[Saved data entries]
Lemma migration_spec_witness :
  ∃ db' t', opened_old = inr db' ∧ tables db' !! py "mounts" = Some t' ∧
    t_cols t' = old_columns ++ _MIGRATION_COLUMNS ∧ length (t_rows t') = 2%nat ∧
    read_mounts t' = Some (<[ py "abc" := old_row OFFLINE (py "10.0.0.1") 5 None true ]>
                          {[ py "def" := old_row EXPIRED (py "10.0.0.2") 6 (Some (seconds 99999)) false ]}) ∧
    ∃ t'', create_registry (seconds 100001) (<[py "relay.db" := db']> old_files) (py "relay.db")
             = inr (with_table (py "mounts") t'' db') ∧ t_cols t'' = t_cols t'.
Proof.
  assert (first_version old_db old_table) as Hv.
  { split; [done|set_solver| |]; [apply (bool_decide_unpack _); vm_compute; exact I|by repeat constructor]. }
  assert (py "relay.db" ≠ [] ∧ py "relay.db" ≠ MEMORY) as [H1 H2] by by split; vm_compute.
  assert (old_files !! py "relay.db" = Some old_db) as Hf by apply lookup_singleton_eq.
  destruct (migration_spec (seconds 100000) old_files (py "relay.db") old_db old_table H1 H2 Hf Hv)
    as (db' & t' & Hc & Ht & Hcols & _ & Hrows & _ & Hagain).
  exists db', t'. split; [exact Hc|]. split; [exact Ht|]. split; [rewrite Hcols; vm_compute; reflexivity|].
  split; [rewrite <- (Forall2_length _ _ _ Hrows); vm_compute; reflexivity|]. split.
  - assert (match opened_old with inr d => tables d !! py "mounts" | inl _ => None end = Some t') as E
      by (unfold opened_old; rewrite Hc; exact Ht).
    assert (∀ u, match opened_old with inr d => tables d !! py "mounts" | inl _ => None end = Some u →
      read_mounts u = Some (<[ py "abc" := old_row OFFLINE (py "10.0.0.1") 5 None true ]>
        {[ py "def" := old_row EXPIRED (py "10.0.0.2") 6 (Some (seconds 99999)) false ]})) as Hu.
    { intros u Hu. vm_compute in Hu. injection Hu as <-. vm_compute. reflexivity. }
    by apply Hu.
  - destruct (Hagain (seconds 100001)) as (t'' & E1 & E2 & _). exists t''. by split.
Defined.
Lemma for_each_removes f l :
  (∀ c m m', f c m = Some m' →
     dom (nodes m') ⊆ dom (nodes m) ∧ c ∉ dom (nodes m')) →
  ∀ m m', for_each f l m = Some m' →
    dom (nodes m') ⊆ dom (nodes m) ∧ ∀ c, c ∈ l → c ∉ dom (nodes m').
Proof.
  intros Hf. induction l as [|a l IH]; intros m m' H; simpl in H.
  - injection H as <-. split; [done|]. intros c Hc. by apply elem_of_nil in Hc.
  - destruct (f a m) as [m1|] eqn:E; [|done].
    destruct (Hf _ _ _ E) as [Hd Ha]. destruct (IH _ _ H) as [Hd' Hl].
    split; [by etrans|].
    intros c [->|Hc]%elem_of_cons; [|by apply Hl]. set_solver.
Qed.

Lemma children_linked_delete i m :
  children_linked m → children_linked (set_nodes (delete i (nodes m)) m).
Proof.
  intros Hl j n c cn Hj Hc Hcn. simpl in *.
  apply lookup_delete_Some in Hj as [_ Hj]. apply lookup_delete_Some in Hcn as [_ Hcn].
  by eapply Hl.
Qed.

Lemma substate_delete i m : substate (set_nodes (delete i (nodes m)) m) m.
Proof.
  intros j n Hj. simpl in Hj. apply lookup_delete_Some in Hj as [_ Hj]. eauto.
Qed.

Lemma removal_weaken l l' m m' :
  (∀ c, c ∈ l → c ∈ l') → removal l m m' → removal l' m m'.
Proof.
  intros Hll H Hl. destruct (H Hl) as (Hp & Hc & Hs). split; [done|]. split; [done|].
  intros j Hj. destruct (Hs j Hj) as (c & Hc' & Hsub). eauto.
Qed.
(** * The INDRA database preassembly manager

    A shallow embedding of [indra/db/preassembly_manager.py]: the
    deduplication of raw statements into unique (preassembled) statements,
    the discovery of refinement/support links by batch tiling, the
    incremental update, and the update ledger written by the
    [_handle_update_table] decorator.

    Python sets are [gset]s, the [defaultdict] of evidence is a [gmap],
    database tables are lists of rows (a table may hold the same row
    twice), and the methods that write to the database live in a state and
    exception monad over the store. *)

From stdpp Require Import gmap strings list sets fin_maps.

Set Warnings "-clear-no-such-hyp".

(** ** Statements and the collaborators of the manager

    [indra.statements], [indra.preassembler], [indra.tools.assemble_corpus]
    and [indra.db.util] are imported by the module and are not part of it.
    What the manager calls from them is gathered in one interface. *)

(** The tables of the database the manager reads and writes.  The JSON
    column of a statement table is the statement itself ([_stmt_from_json]
    reads back what was stored); the [mk_hash] column of [pa_statements]
    is the shallow hash of the stored statement. *)
Record DB (Statement : Type) := mkDB {
  raw_statements : list Statement;
  pa_statements : list Statement;
  raw_unique_links : list (Z * string);      (* pa_stmt_mk_hash, raw_stmt_uuid *)
  pa_support_links : list (Z * Z);           (* supported, supporting *)
  preassembly_updates : list (bool * nat)    (* corpus_init, run_datetime *)
}.
Arguments mkDB {_} _ _ _ _ _.
Arguments raw_statements {_} _.
Arguments pa_statements {_} _.
Arguments raw_unique_links {_} _.
Arguments pa_support_links {_} _.
Arguments preassembly_updates {_} _.
(** * Certificate Protection System (RBAC): the back end, embedded and verified

  The development follows the layout of [backend/src]:
  - [Js]: the fragments of the JavaScript run time the code relies on
    (truthiness, [||], strings, hex buffers, exceptions);
  - [Rbac]: [config/rbac.js];
  - [Jwt]: [utils/jwt.js] over an idealised [jsonwebtoken];
  - [User], [Certificate], [AuditLog]: the three Mongoose models;
  - [Auth], [AuthController], [UserController], [CertificateController]:
    the middleware and the request handlers.

  Handlers are functions in a state-and-exception monad over [World.t],
  the process-wide state (the three collections, the clock, the entropy
  source, the environment and the console). *)

From Stdlib Require Import String Ascii List ZArith NArith Bool Arith Lia.
Import ListNotations.
Local Open Scope string_scope.
Local Open Scope list_scope.

(* ===================================================================== *)
(** * JavaScript run-time fragments *)
(* ===================================================================== *)

Module Js.

(** Exceptions that the modelled code can raise or observe. *)
Inductive Exn : Type :=
| TypeError (msg : string)
| RangeError (msg : string)
| ValidationError (path : string)
| MongoServerError (code : Z)
| DocumentNotFoundError
| CastError (value path model : string)
| JsonWebTokenError (msg : string)
| TokenExpiredError
| Error (msg : string).

(** The completion of a call: a value, or an exception in flight. *)
Inductive Outcome (A : Type) : Type :=
| Returns (a : A)
| Throws (e : Exn).
Arguments Returns {A} a.
Arguments Throws {A} e.

(** [ToBoolean] on a value that is a string or [undefined]. *)
Definition truthy (v : option string) : bool :=
  match v with
  | Some s => negb (s =? "")
  | None => false
  end.

(** [a || b] where [a] is a string or [undefined] and [b] a string. *)
Definition or_else (a : option string) (b : string) : string :=
  match a with
  | Some s => if s =? "" then b else s
  | None => b
  end.

(** [a || b] where both may be [undefined]. *)
Definition or_opt (a b : option string) : option string :=
  if truthy a then a else b.

(** [`${v}`] for a string or [undefined]. *)
Definition template (v : option string) : string :=
  match v with
  | Some s => s
  | None => "undefined"
  end.

(** The double-quote character, for messages that contain one. *)
Definition quote : string := String (ascii_of_nat 34) EmptyString.

(** [Array.prototype.includes] on arrays of strings. *)
Definition includes (x : string) (xs : list string) : bool :=
  existsb (String.eqb x) xs.

(** ** Strings

    A string holds the UTF-8 encoding of the JavaScript string. *)

Definition bytes (ns : list nat) : string :=
  fold_right (fun n s => String (ascii_of_nat n) s) EmptyString ns.

(** [s.length]: the number of UTF-16 code units. A code point of the basic
    plane is one unit, in one to three bytes; every other code point is
    two units, in four bytes of which the first is 240 or more. The bytes
    from 128 to 191 continue a code point. *)
Definition units (c : ascii) : nat :=
  let n := nat_of_ascii c in
  if (n <? 128)%nat then 1
  else if (n <? 192)%nat then 0
  else if (n <? 240)%nat then 1
  else 2.

Fixpoint utf16_length (s : string) : nat :=
  match s with
  | String c rest => units c + utf16_length rest
  | EmptyString => 0
  end.

(** The code points of the ECMAScript [WhiteSpace] and [LineTerminator]
    productions, which [String.prototype.trim] removes and [\s] matches:
    U+0009 to U+000D, U+0020, U+00A0, U+1680, U+2000 to U+200A, U+2028,
    U+2029, U+202F, U+205F, U+3000 and U+FEFF. *)
Definition WhiteSpace : list string :=
  map bytes
    [ [9]; [10]; [11]; [12]; [13]; [32];
      [194; 160];
      [225; 154; 128];
      [226; 128; 128]; [226; 128; 129]; [226; 128; 130]; [226; 128; 131];
      [226; 128; 132]; [226; 128; 133]; [226; 128; 134]; [226; 128; 135];
      [226; 128; 136]; [226; 128; 137]; [226; 128; 138];
      [226; 128; 168]; [226; 128; 169];
      [226; 128; 175];
      [226; 129; 159];
      [227; 128; 128];
      [239; 187; 191] ].

(** [s] without its prefix [p]. *)
Fixpoint strip (p s : string) : option string :=
  match p, s with
  | EmptyString, _ => Some s
  | String a p', String b s' => if Ascii.eqb a b then strip p' s' else None
  | String _ _, EmptyString => None
  end.

(** [s] without the first of the [prefixes] that it starts with. *)
Fixpoint strip_one (prefixes : list string) (s : string) : option string :=
  match prefixes with
  | p :: more =>
      match strip p s with
      | Some rest => Some rest
      | None => strip_one more s
      end
  | [] => None
  end.

(** At most [n] times. *)
Fixpoint strip_all (prefixes : list string) (n : nat) (s : string) : string :=
  match n with
  | S n' =>
      match strip_one prefixes s with
      | Some rest => strip_all prefixes n' rest
      | None => s
      end
  | O => s
  end.

Fixpoint reverse_onto (s acc : string) : string :=
  match s with
  | String c rest => reverse_onto rest (String c acc)
  | EmptyString => acc
  end.

Definition reverse (s : string) : string := reverse_onto s EmptyString.

Definition trimStart (s : string) : string :=
  strip_all WhiteSpace (String.length s) s.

:: WHAT YOU WILL DO ::
Could you restate word for word the lines above from the one containing "Definition template (v" through the one containing "Definition includes (x", both included, and nothing else?

:: PROBLEM SOLUTION ::
Definition template (v : option string) : string :=
  match v with
  | Some s => s
  | None => "undefined"
  end.

(** The double-quote character, for messages that contain one. *)
Definition quote : string := String (ascii_of_nat 34) EmptyString.

(** [Array.prototype.includes] on arrays of strings. *)
Definition includes (x : string) (xs : list string) : bool :=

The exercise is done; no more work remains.